**WHAT IS BEING ASKED**
Nothing outside the range below should be printed. Output exactly the lines from the line with "- rewrite IH" to the line with "destruct (proj2 (group_by_keys", both included.

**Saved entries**
(* ===== verification/Maps.v ===== *)
(** * Go maps: iteration, copying and sums

    What the loops over a Go map compute, whatever order [range] takes. *)

From S2P Require Import Prelude.

Section Maps.
Context {GR : GoRange} {K : Type} `{Countable K}.

Lemma range_map_perm {A} (m : gmap K A) : range (map_to_list m) ≡ₚ map_to_list m.
Proof. apply range_perm. Qed.
Lemma range_map_keys {A} (m : gmap K A) : NoDup (range (map_to_list m)).*1.
Proof. rewrite range_perm. apply NoDup_fst_map_to_list. Qed.
Lemma range_map_to_map {A} (m : gmap K A) : list_to_map (range (map_to_list m)) = m.
Proof.
  rewrite (list_to_map_proper _ (map_to_list m)); [apply list_to_map_to_list|apply range_map_keys|].
  apply range_perm.
Qed.
Lemma elem_of_range_map {A} (m : gmap K A) kv : kv ∈ range (map_to_list m) <-> m !! kv.1 = Some kv.2.
Proof. rewrite range_perm. destruct kv. apply elem_of_map_to_list. Qed.

(** [for k, v := range m { u[k] = v }] *)
Lemma fold_insert_keys {A} (l : list (K * A)) (u : gmap K A) : NoDup l.*1 ->
  fold_left (fun u kv => <[kv.1 := kv.2]> u) l u = list_to_map l ∪ u.
Proof.
  revert u. induction l as [|[k v] l IH]; intros u Hnd; simpl in *.
  { by rewrite (left_id_L ∅ (∪)). }
  apply NoDup_cons in Hnd as [Hk Hnd]. rewrite IH by done.
  rewrite <- insert_union_r by (by apply not_elem_of_list_to_map_1).
  by rewrite insert_union_l.
Qed.
Lemma fold_insert {A} (m u : gmap K A) :
  fold_left (fun u kv => <[kv.1 := kv.2]> u) (range (map_to_list m)) u = m ∪ u.
Proof. rewrite fold_insert_keys by apply range_map_keys. by rewrite range_map_to_map. Qed.

(** Sums of the values of a map. *)
Definition sumM (m : gmap K Z) : Z := sumZ (map_to_list m).*2.

Lemma sumM_empty : sumM ∅ = 0.
Proof. unfold sumM. by rewrite map_to_list_empty. Qed.
Lemma sumM_insert m k v : m !! k = None -> sumM (<[k := v]> m) = v + sumM m.
Proof. intros Hk. unfold sumM. erewrite sumZ_perm; [|apply fmap_Permutation, map_to_list_insert, Hk]. done. Qed.
Lemma sumM_range m : sumZ (range (map_to_list m)).*2 = sumM m.
Proof. apply sumZ_perm. by rewrite range_perm. Qed.
(** [for _, v := range m { t += v }] *)
Lemma fold_sum (m : gmap K Z) :
  fold_left (fun t (kv : K * Z) => int64 (t + kv.2)) (range (map_to_list m)) 0 = int64 (sumM m).
Proof.
  rewrite <- sumM_range.
  assert (forall l acc, fold_left (fun t (kv : K * Z) => int64 (t + kv.2)) l acc
    = fold_left (fun t c => int64 (t + c)) l.*2 acc) as Hf.
  { intros l. induction l as [|kv l IH]; intros acc; simpl; [done|]. apply IH. }
  rewrite Hf. change 0 with (int64 0) at 1. by rewrite int64_fold_sum.
Qed.

(** A part of a map of positive numbers sums up to less. *)
Lemma sumM_subseteq (u g : gmap K Z) : u ⊆ g -> (forall k v, g !! k = Some v -> 0 < v) ->
  sumM u <= sumM g /\ (sumM g <= sumM u -> u = g).
Proof.
  revert u. induction g as [|k v g Hk IH] using map_ind; intros u Hu Hpos.
  { assert (u = ∅) as ->; [|by rewrite sumM_empty]. apply map_empty. intros i.
    destruct (u !! i) eqn:E; [|done]. eapply lookup_weaken in E; [|exact Hu]. by rewrite lookup_empty in E. }
  assert (0 < v) as Hv by (apply (Hpos k); apply lookup_insert_eq).
  assert (forall k' v', g !! k' = Some v' -> 0 < v') as Hpos'.
  { intros k' v' Hk'. apply (Hpos k'). rewrite lookup_insert_ne; [done|]. naive_solver. }
  rewrite sumM_insert by done.
  destruct (u !! k) as [v'|] eqn:E.
  - assert (v' = v) as -> by (eapply lookup_weaken in E; [|exact Hu]; rewrite lookup_insert_eq in E; congruence).
    assert (delete k u ⊆ g) as Hd.
    { apply map_subseteq_spec. intros i x Hi. rewrite lookup_delete_Some in Hi. destruct Hi as [Hne Hi].
      eapply lookup_weaken in Hi; [|exact Hu]. by rewrite lookup_insert_ne in Hi. }
    destruct (IH _ Hd Hpos') as [H1 H2]. rewrite <- (insert_delete_id u k v E).
    rewrite sumM_insert by apply lookup_delete_eq. split; [lia|]. intros Hs. rewrite H2 by lia. done.
  - assert (u ⊆ g) as Hd.
    { apply map_subseteq_spec. intros i x Hi. pose proof Hi as Hi'. eapply lookup_weaken in Hi; [|exact Hu].
      rewrite lookup_insert_ne in Hi; [done|]. congruence. }
    destruct (IH _ Hd Hpos') as [H1 H2]. split; lia.
Qed.
End Maps.

(** ** Grouping: [m[f(x)] = append(m[f(x)], x)] *)
Section Group.
Context {K A : Type} `{Countable K} (f : A -> K).

Definition group_add (m : gmap K (list A)) (x : A) : gmap K (list A) :=
  <[f x := default [] (m !! f x) ++ [x]]> m.
Definition group_by (l : list A) : gmap K (list A) := fold_left group_add l ∅.

Definition group_of (k : K) (l : list A) : list A := filter (fun x => f x = k) l.

Lemma group_fold_lookup l m k :
  fold_left group_add l m !! k =
    match group_of k l with [] => m !! k | g => Some (default [] (m !! k) ++ g) end.
Proof.
  revert m. induction l as [|x l IH]; intros m; [done|]. cbn [fold_left]. rewrite IH.
  unfold group_of, group_add. rewrite filter_cons. destruct (decide (f x = k)) as [<-|Hne].
  - rewrite !lookup_insert_eq. destruct (filter _ l); [done|]. simpl. by rewrite <- app_assoc.
  - by rewrite !lookup_insert_ne by done.
Qed.
Lemma group_by_lookup l k g : group_by l !! k = Some g <-> g = group_of k l /\ g <> [].
Proof.
  unfold group_by. rewrite group_fold_lookup, lookup_empty. destruct (group_of k l); simpl; naive_solver.
Qed.
Lemma group_by_keys l k : is_Some (group_by l !! k) <-> k ∈ f <$> l.
Proof.
  split.
  - intros [g Hg]. apply group_by_lookup in Hg as [-> Hne]. destruct (group_of k l) as [|x g] eqn:E; [done|].
    assert (x ∈ group_of k l) as Hx by (rewrite E; set_solver).
    apply list_elem_of_filter in Hx as [<- Hx]. by apply list_elem_of_fmap_2.
  - intros (x & -> & Hx)%list_elem_of_fmap. exists (group_of (f x) l). apply group_by_lookup. split; [done|].
    intros E. assert (x ∈ group_of (f x) l) as Hin by (by apply list_elem_of_filter). rewrite E in Hin. set_solver.
Qed.

(** The groups, in any order of the keys, hold every element once. *)
Lemma group_perm l (ks : list K) : NoDup ks -> (forall x, x ∈ l -> f x ∈ ks) ->
  flat_map (fun k => group_of k l) ks ≡ₚ l.
Proof.
  induction l as [|x l IH]; intros Hnd Hin.
  { clear. induction ks as [|k ks IH]; [done|]. exact IH. }
  assert (f x ∈ ks) as Hx by (apply Hin; set_solver).
  assert (flat_map (fun k => group_of k l) ks ≡ₚ l) as IH' by (apply IH; [done|set_solver]).
  transitivity (x :: flat_map (fun k => group_of k l) ks); [|by rewrite IH']. clear IH IH' Hin.
  induction Hnd as [|k ks Hk Hnd IH]; [set_solver|]. cbn [flat_map].
  unfold group_of at 1. rewrite filter_cons. fold (group_of k l).
  destruct (decide (f x = k)) as [<-|Hne].
  - cbn [app]. apply perm_skip. apply Permutation_app_head.
    assert (forall ks, f x ∉ ks -> flat_map (fun k => group_of k (x :: l)) ks = flat_map (fun k => group_of k l) ks) as Hno.
    { clear. intros ks. induction ks as [|k ks IH]; intros Hn; [done|]. cbn [flat_map].
      rewrite IH by set_solver. f_equal. unfold group_of. rewrite filter_cons, decide_False; [done|]. set_solver. }
    by rewrite Hno.
  - rewrite IH by set_solver. by rewrite Permutation_middle.
Qed.
Lemma group_by_perm {GR : GoRange} l :
  flat_map snd (range (map_to_list (group_by l))) ≡ₚ l.
Proof.
  assert (flat_map snd (range (map_to_list (group_by l)))
    = flat_map (fun k => group_of k l) (range (map_to_list (group_by l))).*1) as ->.
  { assert (forall kg, kg ∈ range (map_to_list (group_by l)) -> kg.2 = group_of kg.1 l) as Hg.
    { intros [k g] Hin. apply elem_of_range_map, group_by_lookup in Hin. by destruct Hin. }
    revert Hg. generalize (range (map_to_list (group_by l))). intros kgs.
    induction kgs as [|kg kgs IH]; intros Hg; [done|]. cbn [flat_map fmap list_fmap].
    rewrite IH by (intros; apply Hg; set_solver). f_equal. apply Hg. set_solver. }
  apply group_perm; [apply range_map_keys|]. intros x Hx.
  destruct (proj2 (group_by_keys l (f x))) as [g Hg]; [by apply list_elem_of_fmap_2|].
  apply list_elem_of_fmap. exists (f x, g). split; [done|]. by apply elem_of_range_map.
Qed.
End Group.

**ANSWER BELOW**
  - rewrite IH by set_solver. by rewrite Permutation_middle.
Qed.
Lemma group_by_perm {GR : GoRange} l :
  flat_map snd (range (map_to_list (group_by l))) ≡ₚ l.
Proof.
  assert (flat_map snd (range (map_to_list (group_by l)))
    = flat_map (fun k => group_of k l) (range (map_to_list (group_by l))).*1) as ->.
  { assert (forall kg, kg ∈ range (map_to_list (group_by l)) -> kg.2 = group_of kg.1 l) as Hg.
    { intros [k g] Hin. apply elem_of_range_map, group_by_lookup in Hin. by destruct Hin. }
    revert Hg. generalize (range (map_to_list (group_by l))). intros kgs.
    induction kgs as [|kg kgs IH]; intros Hg; [done|]. cbn [flat_map fmap list_fmap].
    rewrite IH by (intros; apply Hg; set_solver). f_equal. apply Hg. set_solver. }
  apply group_perm; [apply range_map_keys|]. intros x Hx.
  destruct (proj2 (group_by_keys l (f x))) as [g Hg]; [by apply list_elem_of_fmap_2|].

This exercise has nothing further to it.